Масштабному развитию роботизации в мире будут активно препятствовать власти, профсоюзы, работники. Правительство не может себе позволить уволить несколько миллионов водителей и заменить их роботами, хотя бы потому что это вполне здоровые и дееспособные мужчины, которым ничего не стоит устроить пару-тройку переворотов в нескольких странах. Власти и общество не знают пока, что им предложить взамен. Общество не готово меняться, принимая новые правила игры. Прецеденты уже были в профессиональных сообществах. В частности, компания Procter & Gamble сертифицировала в Канаде специальный аппарат для анестезии, чтобы заменить врача-анестезиолога на некоторых простых операциях. Врач на такой операции стоил 2 000 канадских долларов, а эта машина за 300 долларов могла совершенно спокойно делать всю ту же работу. Профсоюз врачей саботировал использование этого аппарата, настаивая на том, что машина не прошла должной сертификации, не может работать без специалиста и прочее. Естественно, врачи не захотели отдавать свои рабочие места.
Однако очень многим хочется, чтобы уверенный рост так или иначе вернулся в мировую экономику. Как раз ради этого власти пытаются внедрить второй тренд — экологические нормы, защита окружающей среды. Общество во многих странах к этому готово. Однако бизнесу это чрезвычайно невыгодно, потому что на самом деле бизнесу не очень важно, что там с экологией, для бизнеса это издержки. Кроме того, убедить потребителя купить что-то более экологичное очень тяжело — преимущества часто не очевидны, а более высокая цена прямо перед глазами. Можно объяснить, как это работает с машиной, а с холодильником, например, будет уже гораздо тяжелее. Более того, ученые еще не закончили споры о том, действительно ли наша экономическая деятельность наносит глобальный климатический ущерб. Есть мнение о том, что жизнь планеты, климат, подвержены циклам, и, например, нынешнее глобальное потепление — это просто очередной цикл, который был когда-то и сейчас повторяется в положенное время.
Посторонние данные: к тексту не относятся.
(** * brainvoyagertools: readers and writers for BrainVoyager text formats

    A shallow embedding of the Python modules [ctr], [sdm], [mdm], [prt]
    (both the package version [src/prt/__init__.py] and the newer
    [src/src/brainvoyagertools/prt.py]) and [voi], followed by the
    properties of the specification that were checked against them.

    Conventions of the embedding:
    - Python exceptions are values of [exn]; a call that can raise returns
      a [res]; a method that mutates [self] is a function from the state
      before the call to a result {e and} the state the call leaves behind
      (an exception does not undo the assignments made before it).
    - An [OrderedDict] header is an association list in insertion order.
    - Text is [string]; a file is its text as Python reads it (line ends
      already translated), and [readlines] cuts it into lines.
    - [Condition] objects of a protocol are shared by reference and
      changed in place, so [prt] has a store of objects and the protocol
      lists references into it.  The records of the other formats are
      never changed by their document and are kept by value.
    - Numeric payloads are integers ([Z]).  Fractional parametric weights
      and the floating point grid of [.sdm] files are outside the
      embedding; where the source falls back to [float] this is said at
      the definition.  The package version of [prt] keeps integer data in
      a 64-bit numpy array; the embedding follows the newer module, whose
      object arrays hold unbounded Python integers.

    Not embedded: file names and the extension [save] appends, failures
    of [open], random colours, [load] and [save] of [.sdm] files, the HRF
    convolution and the other numeric operations on predictors, and the
    writer of [.voi] files. *)

From Stdlib Require Import ZArith Lia Bool String Ascii List.
From Stdlib Require Import DecimalString Decimal.
From Stdlib Require DecimalZ DecimalPos.
From Stdlib Require Import Sorting.Sorted Sorting.Permutation.
From stdpp Require Import base list strings.

Open Scope Z_scope.

(** ** Exceptions and results *)

Inductive exn : Type :=
| IndexError
| ValueError
| KeyError
| TypeError
| UnboundLocalError.

Inductive res (A : Type) : Type :=
| Ok (a : A)
| Raise (e : exn).

Arguments Ok {A} a.
Arguments Raise {A} e.

Definition res_bind {A B : Type} (r : res A) (k : A -> res B) : res B :=
  match r with
  | Ok a => k a
  | Raise e => Raise e
  end.

Definition of_option {A : Type} (e : exn) (o : option A) : res A :=
  match o with
  | Some a => Ok a
  | None => Raise e
  end.

Definition is_ok {A : Type} (r : res A) : bool :=
  match r with
  | Ok _ => true
  | Raise _ => false
  end.

(** [[f(x) for x in l]] where [f] may raise: the first exception wins. *)
Fixpoint map_res {A B : Type} (f : A -> res B) (l : list A) : res (list B) :=
  match l with
  | [] => Ok []
  | x :: l' =>
      res_bind (f x) (fun y =>
      res_bind (map_res f l') (fun ys => Ok (y :: ys)))
  end.

(** ** Python text operations *)

Module Py.

Definition nl : string := String (ascii_of_nat 10) EmptyString.
Definition dquote : string := String (ascii_of_nat 34) EmptyString.
Definition tab : ascii := ascii_of_nat 9.

(** Whitespace as [str.strip()] and [int()] see it (ASCII range). *)
Definition is_space (c : ascii) : bool :=
  let n := nat_of_ascii c in
  (((9 <=? n) && (n <=? 13)) || ((28 <=? n) && (n <=? 32)))%nat.

Definition mem_char (set : string) (c : ascii) : bool :=
  existsb (Ascii.eqb c) (list_ascii_of_string set).

Fixpoint lstrip_by (p : ascii -> bool) (s : list ascii) : list ascii :=
  match s with
  | [] => []
  | c :: s' => if p c then lstrip_by p s' else s
  end.

Definition strip_by (p : ascii -> bool) (s : string) : string :=
  string_of_list_ascii
    (rev (lstrip_by p (rev (lstrip_by p (list_ascii_of_string s))))).

(** [s.strip()] *)
Definition strip (s : string) : string := strip_by is_space s.

(** [s.strip(set)] *)
Definition strip_chars (set : string) (s : string) : string :=
  strip_by (mem_char set) s.

(** [s.startswith(p)] *)
Definition startswith (p s : string) : bool := String.prefix p s.

(** [s[n:]] and [s[:n]] for a non-negative [n]. *)
Fixpoint slice_from (n : nat) (s : string) : string :=
  match n, s with
  | O, _ => s
  | S _, EmptyString => EmptyString
  | S n', String _ s' => slice_from n' s'
  end.

Fixpoint slice_to (n : nat) (s : string) : string :=
  match n, s with
  | O, _ => EmptyString
  | S _, EmptyString => EmptyString
  | S n', String c s' => String c (slice_to n' s')
  end.

(** [s[a:b]] *)
Definition slice (a b : nat) (s : string) : string :=
  slice_to (b - a) (slice_from a s).

(** [s.split(sep)] for a non-empty separator: empty pieces are kept.
    [skip] counts the characters of a separator still to be dropped. *)
Fixpoint split_aux (sep : string) (skip : nat) (acc : list ascii)
         (s : string) : list string :=
  match s with
  | EmptyString => [string_of_list_ascii (rev acc)]
  | String c s' =>
      match skip with
      | S k => split_aux sep k acc s'
      | O =>
          if String.prefix sep s
          then string_of_list_ascii (rev acc)
                 :: split_aux sep (String.length sep - 1) [] s'
          else split_aux sep O (c :: acc) s'
      end
  end.

Definition split (sep : string) (s : string) : list string :=
  split_aux sep O [] s.

(** [s.split(sep, 1)]: at most one cut, at the first occurrence. *)
Fixpoint split1_aux (sep : string) (acc : list ascii) (s : string)
  : list string :=
  match s with
  | EmptyString => [string_of_list_ascii (rev acc)]
  | String c s' =>
      if String.prefix sep s
      then [string_of_list_ascii (rev acc);
            slice_from (String.length sep) s]
      else split1_aux sep (c :: acc) s'
  end.

Definition split1 (sep : string) (s : string) : list string :=
  split1_aux sep [] s.

(** [sep.join(l)] *)
Definition join (sep : string) (l : list string) : string :=
  String.concat sep l.

(** [s.replace(old, new)] for a one-character [old]. *)
Fixpoint replace_char (old : ascii) (new : string) (s : string) : string :=
  match s with
  | EmptyString => EmptyString
  | String c s' =>
      if Ascii.eqb c old then new +:+ replace_char old new s'
      else String c (replace_char old new s')
  end.

Definition spaces (n : nat) : string :=
  string_of_list_ascii (repeat " "%char n).

(** [s.ljust(n)] and [s.rjust(n)] *)
Definition ljust (n : nat) (s : string) : string :=
  s +:+ spaces (n - String.length s).

Definition rjust (n : nat) (s : string) : string :=
  spaces (n - String.length s) +:+ s.

(** [str(z)] and [{0:d}] for an integer. *)
Definition str_of_Z (z : Z) : string :=
  NilZero.string_of_int (Z.to_int z).

Definition digit_val (c : ascii) : option Z :=
  let n := nat_of_ascii c in
  if ((48 <=? n) && (n <=? 57))%nat then Some (Z.of_nat (n - 48)) else None.

(** Digits with single underscores between them, as [int] accepts. *)
Fixpoint digits_go (acc : Z) (after_digit : bool) (s : string) : option Z :=
  match s with
  | EmptyString => if after_digit then Some acc else None
  | String c s' =>
      match digit_val c with
      | Some d => digits_go (10 * acc + d) true s'
      | None =>
          if Ascii.eqb c "_"%char && after_digit
          then digits_go acc false s'
          else None
      end
  end.

(** [int(s)]: surrounding whitespace, an optional sign, decimal digits;
    anything else is a [ValueError]. *)
Definition int (s : string) : res Z :=
  of_option ValueError
    match strip s with
    | String "-"%char d => option_map Z.opp (digits_go 0 false d)
    | String "+"%char d => digits_go 0 false d
    | d => digits_go 0 false d
    end.

(** [f.readlines()] on the text of a file: every line keeps its
    newline; a last line without one is kept as it is. *)
Fixpoint readlines_aux (acc : list ascii) (s : string) : list string :=
  match s with
  | EmptyString =>
      match acc with
      | [] => []
      | _ => [string_of_list_ascii (rev acc)]
      end
  | String c s' =>
      if Ascii.eqb c (ascii_of_nat 10)
      then string_of_list_ascii (rev (c :: acc)) :: readlines_aux [] s'
      else readlines_aux (c :: acc) s'
  end.

Definition readlines (text : string) : list string :=
  readlines_aux [] text.

(** [[k for k, _ in itertools.groupby(l)]]: runs of equal neighbours
    collapse to one element. *)
Fixpoint groupby_keys (l : list string) : list string :=
  match l with
  | [] => []
  | x :: l' =>
      match l' with
      | [] => [x]
      | y :: _ =>
          if String.eqb x y then groupby_keys l' else x :: groupby_keys l'
      end
  end.

(** [l[i]] for a non-negative index. *)
Definition index {A : Type} (l : list A) (i : nat) : res A :=
  of_option IndexError (l !! i).

(** [s.lower()] on ASCII letters. *)
Definition lower_char (c : ascii) : ascii :=
  let n := nat_of_ascii c in
  if ((65 <=? n) && (n <=? 90))%nat then ascii_of_nat (n + 32) else c.

Fixpoint lower (s : string) : string :=
  match s with
  | EmptyString => EmptyString
  | String c s' => String (lower_char c) (lower s')
  end.

End Py.

(** ** Header: an [OrderedDict] from field name to value *)

Inductive hval : Type :=
| HInt (z : Z)
| HStr (s : string)
| HList (l : list Z).

Definition header : Type := list (string * hval).

(** [h[k]] *)
Fixpoint od_get (k : string) (h : header) : res hval :=
  match h with
  | [] => Raise KeyError
  | (k', v) :: h' => if String.eqb k k' then Ok v else od_get k h'
  end.

(** [h[k] = v]: an existing key keeps its position, a new key goes last. *)
Fixpoint od_set (k : string) (v : hval) (h : header) : header :=
  match h with
  | [] => [(k, v)]
  | (k', v') :: h' =>
      if String.eqb k k' then (k, v) :: h' else (k', v') :: od_set k v h'
  end.

(** [h[k] == n] for an integer literal [n]; a missing key raises. *)
Definition hval_eq_int (v : hval) (n : Z) : bool :=
  match v with
  | HInt z => Z.eqb z n
  | _ => false
  end.

Definition hval_eq_str (v : hval) (s : string) : bool :=
  match v with
  | HStr t => String.eqb t s
  | _ => false
  end.

(** [h[k] += 1]: only an integer can be incremented by an integer. *)
Definition od_incr (k : string) (h : header) : res header :=
  res_bind (od_get k h) (fun v =>
    match v with
    | HInt z => Ok (od_set k (HInt (z + 1)) h)
    | _ => Raise TypeError
    end).

(** [{0}.format(v)] for the values a loader stores. *)
Definition format_hval (v : hval) : string :=
  match v with
  | HInt z => Py.str_of_Z z
  | HStr s => s
  | HList l =>
      "[" +:+ Py.join ", " (map Py.str_of_Z l) +:+ "]"
  end.

(** [for counter, line in enumerate(lines): if p(line): break]: the values
    [counter] and [line] hold after the loop.  Without a hit they are the
    last index and line; on an empty list they were never bound. *)
Fixpoint scan_break (p : string -> bool) (i : nat) (lines : list string)
  : res (nat * string) :=
  match lines with
  | [] => Raise UnboundLocalError
  | l :: rest =>
      if p l then Ok (i, l)
      else match rest with
           | [] => Ok (i, l)
           | _ => scan_break p (S i) rest
           end
  end.

(** [l[:n]] for an integer [n] that may be negative. *)
Definition take_py {A : Type} (n : Z) (l : list A) : list A :=
  if 0 <=? n then take (Z.to_nat n) l
  else take (length l - Z.to_nat (- n)) l.

(** ** numpy arrays as far as the modules use them *)

Module Np.

(** A two-dimensional array: its rows, and the column count (which the
    rows alone do not give when there are none). *)
Record array2 (A : Type) : Type := {
  ncols : nat;
  rows : list (list A)
}.
Arguments ncols {A} _.
Arguments rows {A} _.

(** [np.array([d]).T]: one column holding the series [d]. *)
Definition column_of {A : Type} (d : list A) : array2 A :=
  {| ncols := 1; rows := map (fun x => [x]) d |}.

(** [np.append(m, np.array([d]).T, axis=1)]: the row counts must agree. *)
Definition append_column {A : Type} (m : array2 A) (d : list A)
  : res (array2 A) :=
  if Nat.eqb (length (rows m)) (length d)
  then Ok {| ncols := S (ncols m);
             rows := zip_with (fun r x => r ++ [x]) (rows m) d |}
  else Raise ValueError.

(** The loop of the [data] property of [ContrastsDefinition] and of the
    single-subject [DesignMatrix]; [rtn] is unbound until the first
    record has been seen. *)
Fixpoint stack_loop {A : Type} (rtn : option (array2 A))
         (series : list (list A)) : res (array2 A) :=
  match series with
  | [] => of_option UnboundLocalError rtn
  | d :: rest =>
      match rtn with
      | None => stack_loop (Some (column_of d)) rest
      | Some m =>
          res_bind (append_column m d) (fun m' =>
            stack_loop (Some m') rest)
      end
  end.

Definition stack_columns {A : Type} (series : list (list A))
  : res (array2 A) :=
  stack_loop None series.

Definition rectangular {A : Type} (k : nat) (m : list (list A)) : bool :=
  forallb (fun r => Nat.eqb (length r) k) m.

(** [np.array(m).shape[1]] for a list of rows [m] built with
    [dtype=object]: no rows, or rows of unequal length, give a
    one-dimensional array, whose shape has no second entry. *)
Definition shape1 {A : Type} (m : list (list A)) : res nat :=
  match m with
  | [] => Raise IndexError
  | r :: _ =>
      if rectangular (length r) m then Ok (length r) else Raise IndexError
  end.

(** [np.array(m)[:, x]]: column [x] of the grid. *)
Definition column {A : Type} (x : nat) (m : list (list A))
  : res (list A) :=
  res_bind (shape1 m) (fun k =>
    if Nat.ltb x k then map_res (fun r => Py.index r x) m
    else Raise IndexError).

End Np.

(** ** [ctr]: contrast definitions ([src/ctr/__init__.py]) *)

Module Ctr.

Record Contrast : Type := {
  name : string;
  data : list Z
}.

Record ContrastsDefinition : Type := {
  _header : header;
  _contrasts : list Contrast
}.

Definition clear : ContrastsDefinition :=
  {| _header := [("FileVersion"%string, HInt 1);
                 ("NrOfContrasts"%string, HInt 0);
                 ("NrOfValues"%string, HInt 0)];
     _contrasts := [] |}.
Велика вероятность, что обе тенденции пойдут рука об руку — общество, желающее большей чистоты, будет получать более экологичные товары и услуги, а роботы позволят не увеличивать (а, возможно, даже и снизить) их стоимость. В идеале это могло бы привести к продолжительному периоду устойчивого роста в мировой экономике, который так некстати закончился где-то в 2008 году.
И все бы хорошо, но пока совершенно не понятно, чем мог бы в этой ситуации заняться обычный работник сферы услуг или рабочий на заводе. Если роботы будут делать большую часть работы, то что же будут делать люди? Если работы для людей не окажется, то как же зарабатывать себе на жизнь? Ведь для подавляющего большинства живущих ныне людей оплата их труда — незаменимый источник дохода. Может ли так случиться, что скоро мы перестанем зарабатывать деньги?
К сожалению, хорошего ответа на эти вопросы нет ни у кого. Но велика вероятность, что пока они не будут найдены никакой промышленной революции 4.0, а вместе с ней и уверенного роста во всей мировой экономике не будет и этот неоднозначный период нашего будущего может растянуться на много лет.